No sound ground for rebranding
Less than two months ago, vast swathes of the Mexican state and independent media banded together to promote just such a rebranding initiative by signing a voluntary 10-point accord to regulate their coverage of the drug wars.
Though the pact, dubbed the Mexico Initiative, lays out guidelines to prevent the glorification of violence and to ensure that drug cartels do not manipulate the media for turf-war terror tactics, it also features clauses that prevent media from publishing anything “detrimental to army or police operations” – a caveat so broad it effectively bans coverage of myriad state activities.
Laura Carlsen, director of the Americas Program at the Center for International Policy (CIP) based in Mexico City, told IPS, “Those who signed the pact agreed to muzzle themselves for the sake of this ‘rebranding’ and this is ridiculous.”
“Any honest press will report the news as it plays out on the ground and in the streets and any honest government will not attempt to prevent this,” she added.
According to Carlsen, efforts to rebrand Mexico through success stories of sound economic performance will likely fail, primarily because isolated statistics of development do not sufficiently present the bigger picture.
“The reason that Mexico is currently showing higher growth rates than other Latin American countries is because it took a much bigger hit after the 2008 financial crisis in the U.S,” Carlsen told IPS. “If you look at pre-2008 growth rates in Mexico, it becomes painfully obvious that current increases in GDP are only barely beginning to compensate for Mexico’s poor performance during the recession.”
With little basis for a rebranding campaign, and with impunity on the rise, it seems unlikely that the world will start to see a new Mexico anytime soon.
“As long as you’ve got 10,000 people a year being killed by narco-violence, the press will have to continue to cover incredibly gruesome things on a daily basis,” Isaacson told IPS, “and while that’s happening you can just forget about any significant ‘rebranding’ of the country.”

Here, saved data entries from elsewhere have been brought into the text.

(** Checking [leftmost] by running the matcher at each earlier offset. *)
Definition no_match_below (text : str) (i : nat) : bool :=
  forallb (fun j => match match_here label_pattern (skipn j text) with
                    | None => true
                    | Some _ => false
                    end) (seq 0 i).

(** Checking that the pattern matches nowhere but, possibly, at offset
    [i]. *)
Definition no_match_except (text : str) (i : nat) : bool :=
  forallb (fun j => Nat.eqb j i ||
                    match match_here label_pattern (skipn j text) with
                    | None => true
                    | Some _ => false
                    end) (seq 0 (S (length text))).

(** The number of double quotes in a text. *)
Definition quotes (s : str) : nat := count_occ N.eq_dec s dquote.

(** [text] has [a] somewhere in it. *)
Definition includes (a text : str) : Prop := exists l r, text = l ++ a ++ r.

(** The path the script reads in environment [e], and what reading it
    gives. *)
Definition read_result (e : Env) : str + exception :=
  Path_read_text e (dockerfile_path (sys_argv e)).

Definition quoted (X : str) : str := [dquote] ++ X ++ [dquote].

(** Sample Dockerfiles. *)
Definition sample_dockerfile : str :=
  py "FROM alpine" ++ [newline]
  ++ py "LABEL org.opencontainers.image.description=" ++ quoted (py "A sample image")
  ++ [newline].

Definition no_label_dockerfile : str :=
  py "FROM alpine" ++ [newline] ++ py "RUN true" ++ [newline].

Definition empty_value_dockerfile : str :=
  py "LABEL org.opencontainers.image.description = " ++ quoted [] ++ [newline].

Definition two_labels_dockerfile : str :=
  py "LABEL org.opencontainers.image.description=" ++ quoted (py "first") ++ [newline]
  ++ py "LABEL org.opencontainers.image.description=" ++ quoted (py "second") ++ [newline].

(** The first line of [two_labels_dockerfile] followed by something else. *)
Definition sample_two_then_other : str :=
  firstn 51 two_labels_dockerfile ++ py "LABEL other=1" ++ [newline].

Definition multiline_dockerfile : str :=
  py "LABEL org.opencontainers.image.description=" 
  ++ quoted (py "first line" ++ [newline] ++ py "second line") ++ [newline].



Definition no_such_file : exception :=
  {| exc_type := FileNotFoundError;
     exc_str := py "[Errno 2] No such file or directory: 'Dockerfile'" |}.

Definition not_utf8 : exception :=
  {| exc_type := UnicodeDecodeError;
     exc_str := py "'utf-8' codec can't decode byte 0xff in position 0: invalid start byte" |}.

(** ** Malformed labels and further sample files *)

(** The first character of [s] satisfies [f]; false on the empty text. *)
Definition head_is (f : char -> bool) (s : str) : bool :=
  match s with
  | c :: _ => f c
  | [] => false
  end.

Definition is_equals (c : char) : bool := (c =? ord "=")%N.
Definition is_dquote (c : char) : bool := (c =? dquote)%N.

Definition backslash : char := 92%N.

(** [a] occurs in [text] at some offset, by trying each. *)
Definition has_sub (a text : str) : bool :=
  existsb (fun j => match strip_prefix a (skipn j text) with
                    | Some _ => true
                    | None => false
                    end) (seq 0 (S (length text))).

(** A value with a letter outside ASCII, e with an acute accent. *)
Definition accent_dockerfile : str :=
  py "LABEL org.opencontainers.image.description="
  ++ quoted (py "caf" ++ [233%N]) ++ [newline].

(** The key in another case. *)
Definition other_case_dockerfile : str :=
  py "LABEL Org.OpenContainers.Image.Description=" ++ quoted (py "v") ++ [newline].

(** The older form of the instruction, without [=]. *)
Definition no_equals_dockerfile : str :=
  py "LABEL org.opencontainers.image.description " ++ quoted (py "v") ++ [newline].

(** A value between single quotes. *)
Definition single_quoted_dockerfile : str :=
  py "LABEL org.opencontainers.image.description='v'" ++ [newline].

(** A quote that is opened and never closed. *)
Definition unterminated_dockerfile : str :=
  py "LABEL org.opencontainers.image.description=" ++ [dquote]
  ++ py "never closed" ++ [newline] ++ py "RUN true" ++ [newline].

(** A value with a backslash before a double quote inside it. *)
Definition escaped_quote_dockerfile : str :=
  py "LABEL org.opencontainers.image.description=" ++ [dquote]
  ++ py "say " ++ [backslash; dquote] ++ py "hi" ++ [backslash; dquote; dquote; newline].

(** A file system holding two files, each with its label. *)
Definition two_files (args : list str) : Env :=
  {| sys_argv := py "scripts/extract-oci-description.py" :: args;
     Path_str := raw;
     Path_read_text := fun p =>
       if str_eqb (raw p) (py "Dockerfile") then inl sample_dockerfile
       else if str_eqb (raw p) (py "a/Dockerfile") then inl two_labels_dockerfile
       else inr {| exc_type := FileNotFoundError;
                   exc_str := py "[Errno 2] No such file or directory: '"
                              ++ raw p ++ py "'" |} |}.

(** ** Tactics for concrete texts *)

(** [~ In dquote X] and [whitespace ws] on closed texts. *)
Ltac no_quote := let H := fresh in intros H; cbv in H; intuition discriminate.
Ltac spaces := repeat (constructor; try reflexivity).

(** [contains_label_at] once the four pieces around the value are given. *)
Ltac label_here :=
  repeat match goal with |- _ /\ _ => split end;
  [ vm_compute; reflexivity | reflexivity | spaces | spaces | no_quote ].

(** * Properties *)

(** ** Facts about the list functions *)

Lemma strip_prefix_app p s : strip_prefix p (p ++ s) = Some s.
Proof.
  induction p as [|a p IH]; simpl; [reflexivity|].
  now rewrite N.eqb_refl.
Qed.

Lemma strip_prefix_Some p s r : strip_prefix p s = Some r -> s = p ++ r.
Proof.
  revert s; induction p as [|a p IH]; intros s H; simpl in *.
  - now inversion H.
  - destruct s as [|c s]; [discriminate|].
    destruct (N.eqb_spec c a); [|discriminate].
    subst. f_equal. now apply IH.
Qed.

Lemma take_drop_while f s : take_while f s ++ drop_while f s = s.
Proof.
  induction s as [|c s IH]; simpl; [reflexivity|].
  destruct (f c); simpl; [now rewrite IH | reflexivity].
Qed.

Lemma take_while_all f s : Forall (fun c => f c = true) (take_while f s).
Proof.
  induction s as [|c s IH]; simpl; [constructor|].
  destruct (f c) eqn:E; constructor; assumption.
Qed.

Lemma drop_while_head f s c r : drop_while f s = c :: r -> f c = false.
Proof.
  induction s as [|x s IH]; simpl; [discriminate|].
  destruct (f x) eqn:E; [assumption|].
  intros H; inversion H; subst; assumption.
Qed.

(** A run of [f]-characters followed by a character [f] rejects. *)
Lemma take_while_app f ws c r :
  Forall (fun x => f x = true) ws -> f c = false ->
  take_while f (ws ++ c :: r) = ws.
Proof.
  intros Hws Hc; induction Hws as [|x ws Hx _ IH]; simpl.
  - now rewrite Hc.
  - now rewrite Hx, IH.
Qed.

Lemma drop_while_app f ws c r :
  Forall (fun x => f x = true) ws -> f c = false ->
  drop_while f (ws ++ c :: r) = c :: r.
Proof.
  intros Hws Hc; induction Hws as [|x ws Hx _ IH]; simpl.
  - now rewrite Hc.
  - now rewrite Hx, IH.
Qed.

Lemma firstn_take_while f s :
  firstn (length s - length (drop_while f s)) s = take_while f s.
Proof.
  rewrite <- (take_drop_while f s) at 1 3.
  rewrite length_app, Nat.add_sub.
  rewrite firstn_app, Nat.sub_diag, firstn_all. simpl.
  now rewrite app_nil_r.
Qed.

(** ** The matcher on the script's pattern *)

(** The parsed pattern is what reading the source string gives. *)
Lemma label_pattern_compiled : compile label_pattern_source = Some label_pattern.
Proof. reflexivity. Qed.

Section MatcherFacts.
Variable R : Type.

(** A leading run of literals is a prefix test. *)
Lemma match_seq_literals l (q : pattern) s g (k : str -> groups -> option R) :
  match_seq (map (fun c => One (LITERAL c)) l ++ q) s g k =
  match strip_prefix l s with
  | Some s' => match_seq q s' g k
  | None => None
  end.
Proof.
  revert s; induction l as [|a l IH]; intros s; simpl; [reflexivity|].
  destruct s as [|c s]; [reflexivity|].
  destruct (c =? a)%N; [apply IH | reflexivity].
Qed.

(** When what follows a greedy repeat cannot start with a character of the
    repeated item, backtracking never finds a second way: the repeat takes
    the whole run and the continuation runs once, after it. *)
Lemma max_repeat_run a min s (k : str -> option R) :
  (forall c s', item_match a c = true -> k (c :: s') = None) ->
  max_repeat a min s k =
  if min <=? length (take_while (item_match a) s)
  then k (drop_while (item_match a) s) else None.
Proof.
  intros Hk; revert min; induction s as [|c s IH]; intros min; simpl.
  - destruct min; reflexivity.
  - destruct (item_match a c) eqn:E.
    + rewrite IH. destruct min as [|m]; simpl.
      * destruct (k (drop_while (item_match a) s)) eqn:K; [reflexivity|].
        now apply Hk.
      * destruct (m <=? length (take_while (item_match a) s)); [|reflexivity].
        now destruct (k (drop_while (item_match a) s)).
    + destruct min; reflexivity.
Qed.
Lemma play_loop_stuck dfa a rest p q :
  _curState p = Some q -> getTrans dfa q a = None ->
  play_loop dfa (a :: rest) p =
    Some (NoTrans, {| _curState := _curState p; _curPos := _curPos p;
                      _lastSymb := Some a; _cb := _cb p |}).
Proof.
  intros Hq Hd. simpl. unfold bindM.
  by rewrite (replaySymb_stuck dfa a p q Hq Hd).
Qed.

(** The loop over a prefix whose transitions all exist: it leaves the
    player in the state reached, with the position advanced once per
    symbol, and has handed the transitions taken to the listener. *)
Lemma play_loop_consumes dfa pre p q q' :
  _curState p = Some q -> run dfa q pre = Some q' ->
  exists p',
    (forall rest, play_loop dfa (pre ++ rest) p = play_loop dfa rest p') /\
    _curState p' = Some q' /\
    _curPos p' = Nat.iter (length pre) int_incr (_curPos p) /\
    _lastSymb p' = (match last pre with
                    | Some a => Some a
                    | None => _lastSymb p
                    end) /\
    _cb p' = received (fired dfa q (_curPos p) pre) (_cb p).
Proof.
  revert p q. induction pre as [|a pre IH]; intros p q Hq Hrun.
  - simpl in Hrun. injection Hrun as <-. exists p. simpl.
    repeat split; try done. unfold received. by destruct (_cb p).
  - simpl in Hrun. destruct (getTrans dfa q a) as [d|] eqn:Hd; [|done].
    pose proof (replaySymb_fires dfa a p q d Hq Hd) as Hstep.
    match type of Hstep with _ = Some (_, ?p1) =>
      destruct (IH p1 d eq_refl Hrun) as (p' & Hloop & Hst & Hpos & Hsym & Hcb)
    end.
    exists p'. repeat split.
    + intros rest. simpl. unfold bindM. rewrite Hstep. simpl. apply Hloop.
    + exact Hst.
    + rewrite Hpos. cbn [_curPos length]. by rewrite Nat.iter_succ_r.
    + rewrite Hsym. cbn [_lastSymb]. rewrite last_cons.
      by destruct (last pre).
    + rewrite Hcb. cbn [_cb _curPos]. simpl fired. rewrite Hd.
      unfold received. by destruct (_cb p).
Qed.

Lemma received_cons e evs (cb : option L) :
  received (e :: evs) cb = received evs ((fun l => deliver l e) <$> cb).
Proof. unfold received. by destruct cb. Qed.

Lemma received_attached evs (l : L) :
  received evs (Some l) = Some (foldl deliver l evs).
Proof. reflexivity. Qed.

(** [play] over a prefix whose transitions all exist, up to the point
    where the loop goes on with the rest of the sequence. *)
Lemma play_consumes dfa pre p q0 q :
  getInitState dfa = Some q0 -> run dfa q0 pre = Some q ->
  exists p',
    (forall rest, play dfa (pre ++ rest) p = play_loop dfa rest p') /\
    _curState p' = Some q /\
    _curPos p' = Nat.iter (length pre) int_incr 0 /\
    _lastSymb p' = (match last pre with
                    | Some a => Some a
                    | None => _lastSymb p
                    end) /\
    _cb p' =
      received
        ((StateChanging q0 q0,
          {| seen_state := Some q0; seen_pos := 0;
             seen_symb := _lastSymb p |}) :: fired dfa q0 0 pre)
        (_cb p).
Proof.
  intros Hq0 Hrun. pose proof (init_assigned dfa p q0 Hq0) as Hinit.
  match type of Hinit with _ = Some (_, ?p0) =>
    destruct (play_loop_consumes dfa pre p0 q0 q eq_refl Hrun)
      as (p' & Hloop & Hst & Hpos & Hsym & Hcb)
  end.
  exists p'. repeat split; try assumption.
  - intros rest. unfold play, bindM. rewrite Hinit. apply Hloop.
  - rewrite Hcb. cbn [_cb _curPos]. rewrite received_cons.
    unfold deliver. cbn [fst snd]. reflexivity.
Qed.

(** The transitions taken along a sequence that is consumed to its end:
    one per symbol, the i-th from the state reached after i symbols. *)
Lemma fired_consumed dfa seq q pos q' :
  run dfa q seq = Some q' ->
  length (fired dfa q pos seq) = length seq /\
  forall (i : nat) a, seq !! i = Some a ->
    exists s d,
      run dfa q (take i seq) = Some s /\
      getTrans dfa s a = Some d /\
      run dfa q (take (S i) seq) = Some d /\
      fired dfa q pos seq !! i =
        Some (TransFired s a d,
              {| seen_state := Some s;
                 seen_pos := Nat.iter i int_incr pos;
                 seen_symb := Some a |}).
Proof.
  revert q pos. induction seq as [|b seq IH]; intros q pos Hrun.
  - split; [done|]. intros i a Hi. by rewrite lookup_nil in Hi.
  - simpl in Hrun. destruct (getTrans dfa q b) as [d|] eqn:Hd; [|done].
    destruct (IH d (int_incr pos) Hrun) as [Hlen Hnth]. split.
    + simpl. rewrite Hd. simpl. by rewrite Hlen.
    + intros [|i] a Hi.
      * simpl in Hi. injection Hi as ->. exists q, d.
        simpl. by rewrite Hd.
      * simpl in Hi. destruct (Hnth i a Hi) as (s & d' & Hs & Hd' & Hs' & Hev).
        exists s, d'. simpl. rewrite Hd. simpl.
        repeat split; try assumption.
        rewrite Hev. by rewrite <- Nat.iter_succ_r.
Qed.

(** Positions handed to the listener while the position cannot overflow. *)
Lemma fired_positions dfa seq q pos :
  0 <= pos -> pos + Z.of_nat (length seq) <= INT_MAX ->
  Forall (fun e => pos <= seen_pos e.2 < pos + Z.of_nat (length seq))
    (fired dfa q pos seq).
Proof.
  revert q pos. induction seq as [|a seq IH]; intros q pos Hlo Hhi; simpl.
  - constructor.
  - destruct (getTrans dfa q a) as [d|]; [|constructor].
    cbn [length] in Hhi. constructor.
    + simpl. lia.
    + rewrite int_incr_no_overflow by (unfold INT_MIN, INT_MAX in *; lia).
      eapply Forall_impl; [apply IH; lia|].
      intros e He. simpl in He. lia.
Qed.

(** The loop always returns once the current state is assigned; it hands
    the listener the transitions taken up to the first missing one and
    moves the position by at most one per symbol. *)
Lemma play_loop_returns dfa seq p q :
  _curState p = Some q ->
  exists r p',
    play_loop dfa seq p = Some (r, p') /\
    is_Some (_curState p') /\
    _cb p' = received (fired dfa q (_curPos p) seq) (_cb p) /\
    (0 <= _curPos p -> _curPos p + Z.of_nat (length seq) <= INT_MAX ->
     _curPos p <= _curPos p' <= _curPos p + Z.of_nat (length seq)).
Proof.
  revert p q. induction seq as [|a seq IH]; intros p q Hq.
  - exists (if hasFinState dfa q then Ok else NonFinState), p.
    split; [by apply play_loop_nil|]. split; [by rewrite Hq|]. split.
    + unfold received. by destruct (_cb p).
    + simpl. lia.
  - destruct (getTrans dfa q a) as [d|] eqn:Hd.
    + pose proof (replaySymb_fires dfa a p q d Hq Hd) as Hstep.
      match type of Hstep with _ = Some (_, ?p1) =>
        destruct (IH p1 d eq_refl) as (r & p' & Hloop & Hst & Hcb & Hpos)
      end.
      exists r, p'. split; [|split; [exact Hst|split]].
      * simpl. unfold bindM. rewrite Hstep. simpl. exact Hloop.
      * rewrite Hcb. cbn [_cb _curPos]. simpl fired. rewrite Hd.
        unfold received. by destruct (_cb p).
      * cbn [length]. intros Hlo Hhi. cbn [_curPos] in Hpos.
        rewrite int_incr_no_overflow in Hpos
          by (unfold INT_MIN, INT_MAX in *; lia).
        lia.
    + eexists NoTrans, _. split; [by apply (play_loop_stuck dfa a seq p q)|].
      cbn [_curState _curPos _cb]. split; [by rewrite Hq|]. split.
      * simpl. rewrite Hd. unfold received. by destruct (_cb p).
      * cbn [length]. lia.
Qed.

(** The outcome of the loop depends on the current state and position
    only, not on the last symbol or on the listener. *)
Lemma play_loop_outcome dfa seq p1 p2 r1 r2 p1' p2' :
  _curState p1 = _curState p2 -> _curPos p1 = _curPos p2 ->
  play_loop dfa seq p1 = Some (r1, p1') ->
  play_loop dfa seq p2 = Some (r2, p2') ->
  r1 = r2 /\ _curState p1' = _curState p2' /\ _curPos p1' = _curPos p2'.
Proof.
  revert p1 p2. induction seq as [|a seq IH]; intros p1 p2 Hst Hpos H1' H2'.
  - destruct (_curState p1) as [q|] eqn:Hq1.
    + rewrite (play_loop_nil dfa p1 q Hq1) in H1'.
      rewrite (play_loop_nil dfa p2 q (eq_sym Hst)) in H2'.
      injection H1' as <- <-. injection H2' as <- <-.
      by rewrite Hq1.
    + simpl in H1'. unfold bindM, read_curState, assigned in H1'.
      by rewrite Hq1 in H1'.
  - destruct (_curState p1) as [q|] eqn:Hq1.
    + symmetry in Hst. destruct (getTrans dfa q a) as [d|] eqn:Hd.
      * simpl in H1', H2'. unfold bindM in H1', H2'.
        rewrite (replaySymb_fires dfa a p1 q d Hq1 Hd) in H1'.
        rewrite (replaySymb_fires dfa a p2 q d Hst Hd) in H2'.
        simpl in H1', H2'.
        eapply IH; [| |exact H1'|exact H2']; cbn [_curState _curPos];
          congruence.
      * rewrite (play_loop_stuck dfa a seq p1 q Hq1 Hd) in H1'.
        rewrite (play_loop_stuck dfa a seq p2 q Hst Hd) in H2'.
        injection H1' as <- <-. injection H2' as <- <-.
        cbn [_curState _curPos]. by rewrite Hq1, Hst.
    + simpl in H1'.
      unfold bindM, replaySymb, bindM, write_lastSymb, read_curState,
        assigned in H1'.
      cbn [_curState] in H1'. by rewrite Hq1 in H1'.
Qed.

(** C2. When the transitions along the first i symbols exist and the
    state they lead to has no transition for the symbol at index i, [play]
    returns [NoTrans]; the position is i, the last symbol is the unmatched
    one and the current state is the one reached before it; the symbols
    after index i play no part in the outcome, and the listener has been
    handed the i transitions taken and nothing after them. *)
Theorem play_stops_at_missing_transition dfa pre a post p q0 q :
  getInitState dfa = Some q0 ->
  run dfa q0 pre = Some q ->
  getTrans dfa q a = None ->
  Z.of_nat (length pre) <= INT_MAX ->
  exists p',
    play dfa (pre ++ a :: post) p = Some (NoTrans, p') /\
    _curPos p' = Z.of_nat (length pre) /\
    getCurPos p' = from_int (Z.of_nat (length pre)) /\
    getLastSymbol p' = Some a /\
    getCurState p' = Some q /\
    (forall post', play dfa (pre ++ a :: post') p = Some (NoTrans, p')) /\
    _cb p' =
      received
        ((StateChanging q0 q0,
          {| seen_state := Some q0; seen_pos := 0;
             seen_symb := _lastSymb p |}) :: fired dfa q0 0 pre)
        (_cb p) /\
    length (fired dfa q0 0 pre) = length pre.
Proof.
  intros Hq0 Hrun Hnone Hlen.
  destruct (play_consumes dfa pre p q0 q Hq0 Hrun)
    as (p1 & Hplay & Hst & Hpos & Hsym & Hcb).
  assert (Hi : _curPos p1 = Z.of_nat (length pre)).
  { rewrite Hpos, iter_int_incr; unfold INT_MIN; lia. }
  assert (Hstop : forall rest,
            play dfa (pre ++ a :: rest) p =
              Some (NoTrans, {| _curState := _curState p1;
                                _curPos := _curPos p1;
                                _lastSymb := Some a; _cb := _cb p1 |})).
  { intros rest. rewrite Hplay. by apply (play_loop_stuck dfa a rest p1 q). }
  eexists. split; [apply Hstop|].
  unfold getCurPos, getLastSymbol, getCurState.
  cbn [_curPos _lastSymb _curState _cb].
  split; [exact Hi|]. split; [by rewrite Hi|]. split; [done|].
  split; [exact Hst|]. split; [exact Hstop|]. split; [exact Hcb|].
  by destruct (fired_consumed dfa pre q0 0 q Hrun).
Qed.
(** The handle or one of the three identity fields of index [i] is not resolved. *)
Definition identity_failure (nv : Source) (i : Z) : Prop :=
  let d := (DeviceGetHandleByIndex nv i).1 in
  (DeviceGetHandleByIndex nv i).2 ≠ SUCCESS ∨
  (GetMinorNumber nv d).2 ≠ SUCCESS ∨
  (GetUUID nv d).2 ≠ SUCCESS ∨
  (GetName nv d).2 ≠ SUCCESS.

(** The part of the stream sent before the device count is known. *)
Definition driver_info (nv : Source) : list Metric :=
  if failed (SystemGetDriverVersion nv).2 then []
  else [MustNewConstMetric gpuInfo 1 [(SystemGetDriverVersion nv).1]].

(** The exporter at the end of a cycle that got a device count [n]. *)
Definition after_loop (nv : Source) (n : Z) (e : Exporter) : Exporter :=
  device_loop nv n (numDevices_Set (float64 n) (reset_vecs e)).

(** ** Variations of a source *)

(** The same source with another answer to the driver-version query. *)
Definition with_driver (a : string * Return) (nv : Source) : Source :=
  {| SystemGetDriverVersion := a;
     DeviceGetCount := DeviceGetCount nv;
     DeviceGetHandleByIndex := DeviceGetHandleByIndex nv;
     GetMinorNumber := GetMinorNumber nv;
     GetUUID := GetUUID nv;
     GetName := GetName nv;
     GetMemoryInfo := GetMemoryInfo nv;
     GetUtilizationRates := GetUtilizationRates nv;
     GetPowerUsage := GetPowerUsage nv;
     GetTemperature := GetTemperature nv;
     GetFanSpeed := GetFanSpeed nv |}.

(** The same source with another answer to the device-count query. *)
Definition with_count (a : Z * Return) (nv : Source) : Source :=
  {| SystemGetDriverVersion := SystemGetDriverVersion nv;
     DeviceGetCount := a;
     DeviceGetHandleByIndex := DeviceGetHandleByIndex nv;
     GetMinorNumber := GetMinorNumber nv;
     GetUUID := GetUUID nv;
     GetName := GetName nv;
     GetMemoryInfo := GetMemoryInfo nv;
     GetUtilizationRates := GetUtilizationRates nv;
     GetPowerUsage := GetPowerUsage nv;
     GetTemperature := GetTemperature nv;
     GetFanSpeed := GetFanSpeed nv |}.

(** Answers to the five telemetry queries of one device. *)
Record FieldAnswers := {
  memoryInfo_answer : Memory * Return;
  utilization_answer : Utilization * Return;
  powerUsage_answer : Z * Return;
  temperature_answer : TemperatureSensors → Z * Return;
  fanSpeed_answer : Z * Return
}.
Lemma Detach_never_panics_witness :
  ∃ s', Detach (final (execs methods0 state0)) = Done () s'
      ∧ tree s' = tree (final (execs methods0 state0)).
Proof. apply (Detach_never_panics methods0 state0). reflexivity. Defined.

Lemma intHandler_plain_witness :
  intHandler (args_of name_v) state0
  = Done () (mkState (tree state0)
               (node_OnInterest 2 (args_of name_v) {[ "time" := ["d"%byte] ]}
                  world0)
               [ CallMatch 0 name_v (Some 2, {[ "time" := ["d"%byte] ]});
                 CallOnInterest 2 (args_of name_v)
                   {[ "time" := ["d"%byte] ]} ]).
Proof.
  apply (intHandler_plain (args_of name_v) state0
           [generic "randomData"] (version "d") 0
           (Some 2) {[ "time" := ["d"%byte] ]} world0).
  - reflexivity.
  - discriminate.
  - discriminate.
  - reflexivity.
  - vm_compute. reflexivity.
Defined.

Lemma PutNode_root_once_witness :
  Root (tree (final (execs [MAttach [] (Some 0); MDetach]
                       (final (PutNode [] (Some 7) state_empty))))) = Some 7
  ∧ PutNode [] (Some 0)
      (final (execs [MAttach [] (Some 0); MDetach]
                (final (PutNode [] (Some 7) state_empty))))
    = Done (Some (errorString "schema node already exists"))
        (final (execs [MAttach [] (Some 0); MDetach]
                  (final (PutNode [] (Some 7) state_empty)))).
Proof.
  apply (PutNode_root_once 7 state_empty).
  vm_compute. reflexivity.
Defined.

Lemma calls_in_order_witness :
  calls (final (execs methods0 state0)) !! 5
  = Some (CallOnInterest 2 (args_of name_v) {[ "time" := ["d"%byte] ]})
  ∧ ∃ j r name m0,
      5 = S j
      ∧ calls (final (execs methods0 state0)) !! j
        = Some (CallMatch r name (Some 2, m0)).
Proof.
  assert (calls (final (execs methods0 state0)) !! 5
          = Some (CallOnInterest 2 (args_of name_v) {[ "time" := ["d"%byte] ]}))
    as H5 by (vm_compute; reflexivity).
  split; [exact H5|].
  destruct (calls_in_order methods0 state0 eq_refl) as (_ & _ & H).
  exact (H 5 2 _ _ H5).
Defined.

Lemma no_panic_after_Attach_witness :
  (∃ s', intHandler (args_of name_v)
           (final (execs [MDetach; MPutNode [] (Some 7)]
                     (final (Attach prefix0 (Some 0) state0)))) = Done () s')
  ∧ ∃ res s', Match [] (final (execs [MDetach; MPutNode [] (Some 7)]
                                  (final (Attach prefix0 (Some 0) state0))))
              = Done res s'.
Proof.
  destruct (no_panic_after_Attach prefix0 (Some 0) state0
              (final (Attach prefix0 (Some 0) state0))
              [MDetach; MPutNode [] (Some 7)] (args_of name_v) [] [])
    as (H1 & H2 & _); [vm_compute; reflexivity|].
  split; [apply H1; discriminate | exact H2].
Defined.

Bottom lines before rhetoric
During an official appearance at the Global Travel & Tourism Summit in Las Vegas two weeks ago, Calderon attempted to assuage the fears of potential tourists by declaring, “I saw thousands of spring breakers having fun in Mexico this year [and] the only shots they received were tequila shots.”
The fact that this statement came barely a month after the U.S. State Department issued an updated travel warning to its citizens planning on crossing the border indicates that whitewashing a bitter conflict will only go so far – particularly when bottom lines are involved.
“Investors don’t care about rhetoric, they care about safety and they care about money,” Carlsen told IPS. “U.S. investors often opt for bringing in their own experts rather than hiring managers locally, so employees’ safety becomes a top priority. As long as the climate of impunity prevails in Mexico, we are not going to see investment patterns change anytime soon.”
Newell also admitted that an environment of corruption presented obstacles to the free flow of demand and supply.
“The value chain for crime sits somewhere between 30 and 40 billion dollars,” he told IPS. “This amount of money in the hands of organized criminals buys a lot of guns and sometimes means that they can and will interrupt business, particularly in the transport industry.”
“Legitimate businesses are often forced to pay large sums of money to the cartels simply to keep them off their backs, so the costs for certain businesses are undoubtedly higher than they would otherwise be.”
According to Newell, such capital fluctuations often deter consumers from buying the goods and services that they would under normal circumstances, leading to fundamental changes in the size of the demand market as well.